Stored items
..............................
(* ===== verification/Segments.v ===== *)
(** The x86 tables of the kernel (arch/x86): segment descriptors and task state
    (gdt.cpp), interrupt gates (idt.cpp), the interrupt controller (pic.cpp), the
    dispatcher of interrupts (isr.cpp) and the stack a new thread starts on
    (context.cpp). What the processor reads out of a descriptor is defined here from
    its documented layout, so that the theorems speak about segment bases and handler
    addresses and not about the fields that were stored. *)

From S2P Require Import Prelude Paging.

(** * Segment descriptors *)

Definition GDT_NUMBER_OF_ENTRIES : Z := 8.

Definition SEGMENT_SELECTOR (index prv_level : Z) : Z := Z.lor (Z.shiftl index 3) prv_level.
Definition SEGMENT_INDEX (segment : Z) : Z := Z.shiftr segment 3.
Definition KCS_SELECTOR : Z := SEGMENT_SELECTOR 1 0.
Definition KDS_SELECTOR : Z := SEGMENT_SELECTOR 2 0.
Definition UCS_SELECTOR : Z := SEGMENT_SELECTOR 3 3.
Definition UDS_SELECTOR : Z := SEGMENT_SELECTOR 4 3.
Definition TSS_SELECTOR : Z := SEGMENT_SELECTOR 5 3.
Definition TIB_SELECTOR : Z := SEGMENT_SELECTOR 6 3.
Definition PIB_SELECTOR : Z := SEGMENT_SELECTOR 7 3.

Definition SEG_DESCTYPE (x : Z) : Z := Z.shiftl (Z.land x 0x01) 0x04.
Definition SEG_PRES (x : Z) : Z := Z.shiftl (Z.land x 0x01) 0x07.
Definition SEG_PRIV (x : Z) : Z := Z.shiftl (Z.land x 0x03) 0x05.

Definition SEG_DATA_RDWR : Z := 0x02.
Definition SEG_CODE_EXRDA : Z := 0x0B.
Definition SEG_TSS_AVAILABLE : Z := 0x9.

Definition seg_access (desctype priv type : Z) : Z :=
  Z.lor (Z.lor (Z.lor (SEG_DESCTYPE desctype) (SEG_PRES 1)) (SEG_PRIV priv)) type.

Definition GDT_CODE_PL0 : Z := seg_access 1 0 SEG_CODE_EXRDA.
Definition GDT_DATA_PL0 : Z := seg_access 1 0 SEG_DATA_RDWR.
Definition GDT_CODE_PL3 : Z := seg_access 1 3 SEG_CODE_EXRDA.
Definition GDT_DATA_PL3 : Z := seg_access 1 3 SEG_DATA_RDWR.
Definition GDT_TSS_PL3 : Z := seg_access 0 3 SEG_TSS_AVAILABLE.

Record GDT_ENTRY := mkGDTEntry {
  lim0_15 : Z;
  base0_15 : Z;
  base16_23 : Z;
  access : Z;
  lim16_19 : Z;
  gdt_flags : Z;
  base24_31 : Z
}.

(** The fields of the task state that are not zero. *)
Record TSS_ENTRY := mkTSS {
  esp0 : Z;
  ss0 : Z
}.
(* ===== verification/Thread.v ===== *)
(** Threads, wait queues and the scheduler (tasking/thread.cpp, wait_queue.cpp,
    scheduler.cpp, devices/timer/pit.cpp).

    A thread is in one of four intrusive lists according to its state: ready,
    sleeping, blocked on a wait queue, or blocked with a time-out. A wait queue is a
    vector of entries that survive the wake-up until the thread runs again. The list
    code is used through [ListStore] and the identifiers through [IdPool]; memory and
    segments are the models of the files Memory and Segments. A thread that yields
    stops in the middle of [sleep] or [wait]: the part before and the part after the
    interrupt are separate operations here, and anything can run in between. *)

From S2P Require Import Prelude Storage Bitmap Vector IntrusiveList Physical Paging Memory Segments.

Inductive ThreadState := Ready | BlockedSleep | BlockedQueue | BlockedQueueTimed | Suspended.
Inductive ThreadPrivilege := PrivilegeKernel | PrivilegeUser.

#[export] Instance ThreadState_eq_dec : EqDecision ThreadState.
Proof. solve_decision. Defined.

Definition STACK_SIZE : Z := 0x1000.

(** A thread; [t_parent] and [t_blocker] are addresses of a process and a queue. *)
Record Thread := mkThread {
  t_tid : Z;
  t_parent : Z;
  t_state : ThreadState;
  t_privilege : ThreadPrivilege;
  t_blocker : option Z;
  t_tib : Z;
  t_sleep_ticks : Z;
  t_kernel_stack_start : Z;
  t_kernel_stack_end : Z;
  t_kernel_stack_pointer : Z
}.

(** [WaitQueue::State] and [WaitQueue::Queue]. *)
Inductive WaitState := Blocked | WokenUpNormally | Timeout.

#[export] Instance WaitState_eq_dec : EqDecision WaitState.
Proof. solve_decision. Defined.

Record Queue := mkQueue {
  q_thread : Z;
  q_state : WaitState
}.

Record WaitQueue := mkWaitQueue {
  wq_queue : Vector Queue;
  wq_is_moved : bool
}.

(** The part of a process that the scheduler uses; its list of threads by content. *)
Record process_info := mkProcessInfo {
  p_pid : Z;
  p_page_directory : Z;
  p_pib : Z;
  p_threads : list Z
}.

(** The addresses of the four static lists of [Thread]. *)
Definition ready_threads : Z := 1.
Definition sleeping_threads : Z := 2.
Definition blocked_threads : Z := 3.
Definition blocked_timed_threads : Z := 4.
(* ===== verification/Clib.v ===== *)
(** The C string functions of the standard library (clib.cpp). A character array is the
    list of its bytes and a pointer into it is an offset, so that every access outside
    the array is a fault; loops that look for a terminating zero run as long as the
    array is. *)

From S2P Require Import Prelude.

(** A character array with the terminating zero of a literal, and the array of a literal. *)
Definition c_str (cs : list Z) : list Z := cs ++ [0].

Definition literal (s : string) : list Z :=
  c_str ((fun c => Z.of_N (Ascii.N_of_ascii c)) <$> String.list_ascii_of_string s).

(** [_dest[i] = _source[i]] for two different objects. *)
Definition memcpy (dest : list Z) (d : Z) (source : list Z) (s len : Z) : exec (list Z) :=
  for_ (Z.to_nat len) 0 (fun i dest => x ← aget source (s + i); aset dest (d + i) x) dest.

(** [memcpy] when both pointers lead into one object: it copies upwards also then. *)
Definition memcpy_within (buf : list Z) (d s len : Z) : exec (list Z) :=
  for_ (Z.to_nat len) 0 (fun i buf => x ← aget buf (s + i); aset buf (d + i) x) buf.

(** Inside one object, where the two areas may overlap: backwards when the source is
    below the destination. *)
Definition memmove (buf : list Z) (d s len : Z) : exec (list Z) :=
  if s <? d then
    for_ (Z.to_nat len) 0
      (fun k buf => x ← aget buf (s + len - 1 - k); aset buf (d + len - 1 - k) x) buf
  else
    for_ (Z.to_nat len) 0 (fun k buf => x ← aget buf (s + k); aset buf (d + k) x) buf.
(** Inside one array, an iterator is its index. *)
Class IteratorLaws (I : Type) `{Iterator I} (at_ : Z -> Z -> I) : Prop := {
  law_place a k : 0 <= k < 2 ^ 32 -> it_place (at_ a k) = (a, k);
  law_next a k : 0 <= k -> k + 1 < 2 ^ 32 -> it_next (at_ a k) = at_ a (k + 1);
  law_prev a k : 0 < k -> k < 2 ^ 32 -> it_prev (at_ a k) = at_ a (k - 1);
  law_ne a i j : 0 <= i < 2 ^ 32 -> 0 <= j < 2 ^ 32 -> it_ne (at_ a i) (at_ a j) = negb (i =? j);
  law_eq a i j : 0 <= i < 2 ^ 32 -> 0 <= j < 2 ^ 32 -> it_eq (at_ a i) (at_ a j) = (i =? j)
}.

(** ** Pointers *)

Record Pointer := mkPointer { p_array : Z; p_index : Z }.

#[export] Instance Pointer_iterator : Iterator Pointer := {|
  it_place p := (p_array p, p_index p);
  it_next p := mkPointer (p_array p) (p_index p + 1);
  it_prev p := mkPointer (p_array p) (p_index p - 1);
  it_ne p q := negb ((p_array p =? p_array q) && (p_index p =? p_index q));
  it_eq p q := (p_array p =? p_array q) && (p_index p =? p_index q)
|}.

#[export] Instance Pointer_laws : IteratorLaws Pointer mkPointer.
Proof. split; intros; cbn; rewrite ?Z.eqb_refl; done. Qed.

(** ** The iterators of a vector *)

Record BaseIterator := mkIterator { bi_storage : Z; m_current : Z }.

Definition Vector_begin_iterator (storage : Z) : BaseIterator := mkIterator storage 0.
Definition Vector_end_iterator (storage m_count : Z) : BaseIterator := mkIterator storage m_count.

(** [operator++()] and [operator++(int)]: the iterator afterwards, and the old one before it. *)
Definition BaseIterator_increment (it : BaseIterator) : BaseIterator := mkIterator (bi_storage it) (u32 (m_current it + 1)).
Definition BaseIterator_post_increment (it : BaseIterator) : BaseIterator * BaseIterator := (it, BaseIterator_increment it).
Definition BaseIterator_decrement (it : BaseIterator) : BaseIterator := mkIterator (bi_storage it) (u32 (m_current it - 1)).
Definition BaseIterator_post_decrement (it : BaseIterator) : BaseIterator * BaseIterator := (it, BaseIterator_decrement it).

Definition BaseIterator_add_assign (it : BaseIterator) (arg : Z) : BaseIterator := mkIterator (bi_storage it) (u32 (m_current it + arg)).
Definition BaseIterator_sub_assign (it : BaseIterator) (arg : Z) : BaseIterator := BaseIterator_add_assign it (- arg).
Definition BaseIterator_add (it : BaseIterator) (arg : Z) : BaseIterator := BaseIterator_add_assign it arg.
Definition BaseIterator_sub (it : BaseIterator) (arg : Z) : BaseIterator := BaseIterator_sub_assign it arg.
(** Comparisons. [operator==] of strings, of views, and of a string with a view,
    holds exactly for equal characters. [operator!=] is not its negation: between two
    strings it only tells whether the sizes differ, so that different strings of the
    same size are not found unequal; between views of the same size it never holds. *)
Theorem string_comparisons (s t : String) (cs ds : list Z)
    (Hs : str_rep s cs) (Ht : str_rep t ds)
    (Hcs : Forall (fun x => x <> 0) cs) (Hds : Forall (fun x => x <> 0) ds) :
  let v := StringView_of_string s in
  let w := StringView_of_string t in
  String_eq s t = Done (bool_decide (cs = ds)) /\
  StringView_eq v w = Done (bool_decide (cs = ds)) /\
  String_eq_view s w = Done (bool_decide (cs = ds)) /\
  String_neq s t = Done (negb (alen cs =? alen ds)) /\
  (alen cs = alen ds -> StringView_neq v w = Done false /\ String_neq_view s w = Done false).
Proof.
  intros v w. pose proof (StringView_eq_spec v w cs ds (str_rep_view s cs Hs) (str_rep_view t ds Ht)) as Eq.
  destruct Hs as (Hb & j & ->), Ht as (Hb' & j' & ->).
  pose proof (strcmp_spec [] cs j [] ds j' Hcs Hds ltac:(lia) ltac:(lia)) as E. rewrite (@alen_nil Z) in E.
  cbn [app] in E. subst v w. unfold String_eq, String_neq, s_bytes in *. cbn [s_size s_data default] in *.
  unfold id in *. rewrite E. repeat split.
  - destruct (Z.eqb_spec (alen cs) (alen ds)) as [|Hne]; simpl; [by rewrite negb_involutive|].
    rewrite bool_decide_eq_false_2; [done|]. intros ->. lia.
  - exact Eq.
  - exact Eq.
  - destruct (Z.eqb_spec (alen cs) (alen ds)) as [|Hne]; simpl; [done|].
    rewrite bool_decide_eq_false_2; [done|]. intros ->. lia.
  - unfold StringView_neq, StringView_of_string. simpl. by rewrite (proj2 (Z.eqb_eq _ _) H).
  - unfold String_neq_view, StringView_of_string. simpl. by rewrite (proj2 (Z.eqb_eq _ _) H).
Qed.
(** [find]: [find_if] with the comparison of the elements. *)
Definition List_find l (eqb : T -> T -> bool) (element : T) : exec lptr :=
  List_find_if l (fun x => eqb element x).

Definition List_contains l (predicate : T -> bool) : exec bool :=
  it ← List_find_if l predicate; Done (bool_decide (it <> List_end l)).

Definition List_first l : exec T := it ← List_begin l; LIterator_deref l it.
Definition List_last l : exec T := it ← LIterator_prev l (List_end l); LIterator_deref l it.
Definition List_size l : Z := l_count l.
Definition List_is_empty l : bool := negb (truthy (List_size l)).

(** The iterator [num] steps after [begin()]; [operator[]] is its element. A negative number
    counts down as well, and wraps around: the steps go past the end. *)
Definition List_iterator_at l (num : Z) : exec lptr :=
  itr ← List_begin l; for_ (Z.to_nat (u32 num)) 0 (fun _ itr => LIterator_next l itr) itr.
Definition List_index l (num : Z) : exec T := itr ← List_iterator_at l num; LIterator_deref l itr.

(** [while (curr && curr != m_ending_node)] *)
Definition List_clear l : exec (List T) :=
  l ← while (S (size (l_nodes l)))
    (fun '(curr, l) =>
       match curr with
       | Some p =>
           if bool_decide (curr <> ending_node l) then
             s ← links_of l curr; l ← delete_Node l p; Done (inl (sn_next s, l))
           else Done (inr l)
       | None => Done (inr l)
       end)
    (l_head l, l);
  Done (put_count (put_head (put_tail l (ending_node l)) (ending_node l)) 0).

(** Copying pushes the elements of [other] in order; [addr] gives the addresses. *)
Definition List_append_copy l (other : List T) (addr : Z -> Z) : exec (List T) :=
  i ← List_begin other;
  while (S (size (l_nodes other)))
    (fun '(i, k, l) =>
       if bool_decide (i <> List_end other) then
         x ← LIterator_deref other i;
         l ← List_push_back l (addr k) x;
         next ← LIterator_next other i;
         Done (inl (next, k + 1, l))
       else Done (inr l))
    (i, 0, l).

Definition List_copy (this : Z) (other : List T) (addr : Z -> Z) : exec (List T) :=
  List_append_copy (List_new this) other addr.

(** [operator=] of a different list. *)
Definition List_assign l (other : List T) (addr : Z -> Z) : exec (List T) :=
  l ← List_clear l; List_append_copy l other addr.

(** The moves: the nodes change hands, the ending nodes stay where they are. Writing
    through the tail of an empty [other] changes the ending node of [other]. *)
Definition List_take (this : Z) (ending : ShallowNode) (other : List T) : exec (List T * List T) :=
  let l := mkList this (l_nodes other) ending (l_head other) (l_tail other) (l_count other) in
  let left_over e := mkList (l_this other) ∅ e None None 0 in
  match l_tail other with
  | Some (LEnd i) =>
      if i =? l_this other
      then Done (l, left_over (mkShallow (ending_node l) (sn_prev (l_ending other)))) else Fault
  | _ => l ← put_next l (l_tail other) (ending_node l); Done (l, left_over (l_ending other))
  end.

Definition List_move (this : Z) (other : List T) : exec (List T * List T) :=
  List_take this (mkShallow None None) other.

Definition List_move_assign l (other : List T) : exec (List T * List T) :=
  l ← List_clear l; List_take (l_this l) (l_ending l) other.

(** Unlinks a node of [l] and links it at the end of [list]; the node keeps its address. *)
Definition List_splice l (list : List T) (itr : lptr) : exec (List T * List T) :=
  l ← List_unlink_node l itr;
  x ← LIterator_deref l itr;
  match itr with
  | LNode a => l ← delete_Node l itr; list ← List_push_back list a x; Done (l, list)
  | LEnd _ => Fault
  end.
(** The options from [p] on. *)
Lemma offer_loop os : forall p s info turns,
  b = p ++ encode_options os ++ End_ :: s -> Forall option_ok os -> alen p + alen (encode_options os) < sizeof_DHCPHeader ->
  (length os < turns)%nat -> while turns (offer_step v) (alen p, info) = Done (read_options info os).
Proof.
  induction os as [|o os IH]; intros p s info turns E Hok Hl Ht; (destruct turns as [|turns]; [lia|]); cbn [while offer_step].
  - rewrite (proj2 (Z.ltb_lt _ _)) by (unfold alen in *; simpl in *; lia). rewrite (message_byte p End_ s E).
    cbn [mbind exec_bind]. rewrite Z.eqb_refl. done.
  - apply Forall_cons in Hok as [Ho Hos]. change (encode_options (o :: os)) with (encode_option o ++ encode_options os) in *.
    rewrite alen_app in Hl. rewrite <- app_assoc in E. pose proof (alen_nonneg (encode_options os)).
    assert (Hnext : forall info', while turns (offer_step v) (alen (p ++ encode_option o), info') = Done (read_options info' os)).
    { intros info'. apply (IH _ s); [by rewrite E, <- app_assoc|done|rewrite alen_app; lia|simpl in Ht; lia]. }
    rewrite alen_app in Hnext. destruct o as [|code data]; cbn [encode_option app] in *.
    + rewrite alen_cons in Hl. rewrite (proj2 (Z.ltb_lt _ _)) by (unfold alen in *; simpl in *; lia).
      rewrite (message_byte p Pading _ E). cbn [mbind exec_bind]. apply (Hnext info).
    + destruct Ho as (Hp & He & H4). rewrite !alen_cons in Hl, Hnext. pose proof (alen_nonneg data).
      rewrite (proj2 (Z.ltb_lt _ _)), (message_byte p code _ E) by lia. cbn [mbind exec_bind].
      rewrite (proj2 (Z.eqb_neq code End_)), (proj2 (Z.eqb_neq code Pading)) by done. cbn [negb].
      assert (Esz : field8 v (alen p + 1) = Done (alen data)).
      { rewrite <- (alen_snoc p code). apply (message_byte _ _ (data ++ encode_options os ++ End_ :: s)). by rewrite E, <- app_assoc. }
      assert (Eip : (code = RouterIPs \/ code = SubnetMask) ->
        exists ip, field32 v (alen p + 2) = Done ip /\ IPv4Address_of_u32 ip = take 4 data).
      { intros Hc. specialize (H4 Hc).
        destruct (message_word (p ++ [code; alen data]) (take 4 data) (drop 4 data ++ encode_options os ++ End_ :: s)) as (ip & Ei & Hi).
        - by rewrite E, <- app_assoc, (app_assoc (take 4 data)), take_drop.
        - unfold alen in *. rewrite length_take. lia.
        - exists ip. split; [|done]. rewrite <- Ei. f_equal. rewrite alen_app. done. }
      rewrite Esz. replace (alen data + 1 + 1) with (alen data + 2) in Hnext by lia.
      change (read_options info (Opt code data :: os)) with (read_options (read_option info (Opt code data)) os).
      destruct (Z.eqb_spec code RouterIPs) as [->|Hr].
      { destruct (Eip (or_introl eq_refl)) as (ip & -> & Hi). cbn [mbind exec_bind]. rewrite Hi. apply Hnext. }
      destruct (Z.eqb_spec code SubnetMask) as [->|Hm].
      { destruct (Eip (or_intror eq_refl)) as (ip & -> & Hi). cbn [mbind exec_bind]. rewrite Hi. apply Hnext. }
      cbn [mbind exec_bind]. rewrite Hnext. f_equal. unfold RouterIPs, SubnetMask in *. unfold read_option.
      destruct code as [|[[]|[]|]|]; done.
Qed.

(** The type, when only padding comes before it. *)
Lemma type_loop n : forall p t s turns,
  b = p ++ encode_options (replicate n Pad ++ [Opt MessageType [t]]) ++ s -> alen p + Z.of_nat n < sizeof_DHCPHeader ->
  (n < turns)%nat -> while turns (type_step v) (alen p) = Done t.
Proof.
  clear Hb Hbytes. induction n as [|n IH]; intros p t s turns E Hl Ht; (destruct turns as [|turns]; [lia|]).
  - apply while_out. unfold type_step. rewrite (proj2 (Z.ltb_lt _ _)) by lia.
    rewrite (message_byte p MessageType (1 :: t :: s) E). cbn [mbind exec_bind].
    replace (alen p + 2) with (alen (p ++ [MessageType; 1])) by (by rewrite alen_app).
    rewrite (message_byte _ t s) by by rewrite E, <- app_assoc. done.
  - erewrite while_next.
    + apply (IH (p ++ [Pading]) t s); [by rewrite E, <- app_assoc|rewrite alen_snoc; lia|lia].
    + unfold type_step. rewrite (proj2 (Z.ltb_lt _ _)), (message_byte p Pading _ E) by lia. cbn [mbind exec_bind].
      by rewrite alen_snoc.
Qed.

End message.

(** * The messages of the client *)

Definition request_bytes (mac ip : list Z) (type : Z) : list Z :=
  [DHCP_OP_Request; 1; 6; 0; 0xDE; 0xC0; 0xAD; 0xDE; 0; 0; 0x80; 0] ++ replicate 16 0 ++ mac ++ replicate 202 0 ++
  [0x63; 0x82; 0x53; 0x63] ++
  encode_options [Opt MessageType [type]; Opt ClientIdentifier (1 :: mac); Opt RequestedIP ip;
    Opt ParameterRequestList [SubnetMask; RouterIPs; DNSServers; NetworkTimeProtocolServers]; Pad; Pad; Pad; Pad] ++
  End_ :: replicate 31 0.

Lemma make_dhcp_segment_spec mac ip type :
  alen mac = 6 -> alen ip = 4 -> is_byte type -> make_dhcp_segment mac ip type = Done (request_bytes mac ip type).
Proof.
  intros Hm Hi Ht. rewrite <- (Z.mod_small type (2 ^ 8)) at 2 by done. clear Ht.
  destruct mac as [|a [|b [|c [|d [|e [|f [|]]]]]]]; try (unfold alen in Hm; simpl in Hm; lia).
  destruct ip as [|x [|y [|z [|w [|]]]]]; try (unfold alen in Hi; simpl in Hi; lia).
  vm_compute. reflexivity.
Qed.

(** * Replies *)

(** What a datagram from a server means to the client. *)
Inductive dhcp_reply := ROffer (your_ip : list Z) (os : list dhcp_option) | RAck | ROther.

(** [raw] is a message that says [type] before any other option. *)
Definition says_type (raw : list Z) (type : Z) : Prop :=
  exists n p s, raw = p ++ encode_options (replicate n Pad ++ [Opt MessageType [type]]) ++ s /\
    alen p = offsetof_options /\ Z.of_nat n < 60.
..............................
▶ TASK REQUIREMENTS
When you answer, output each line of the data exactly as given, from its first line up to and including the one with "dispatcher of interrupts".

▶ EXPECTED ANSWER
(* ===== verification/Segments.v ===== *)
(** The x86 tables of the kernel (arch/x86): segment descriptors and task state
    (gdt.cpp), interrupt gates (idt.cpp), the interrupt controller (pic.cpp), the
    dispatcher of interrupts (isr.cpp) and the stack a new thread starts on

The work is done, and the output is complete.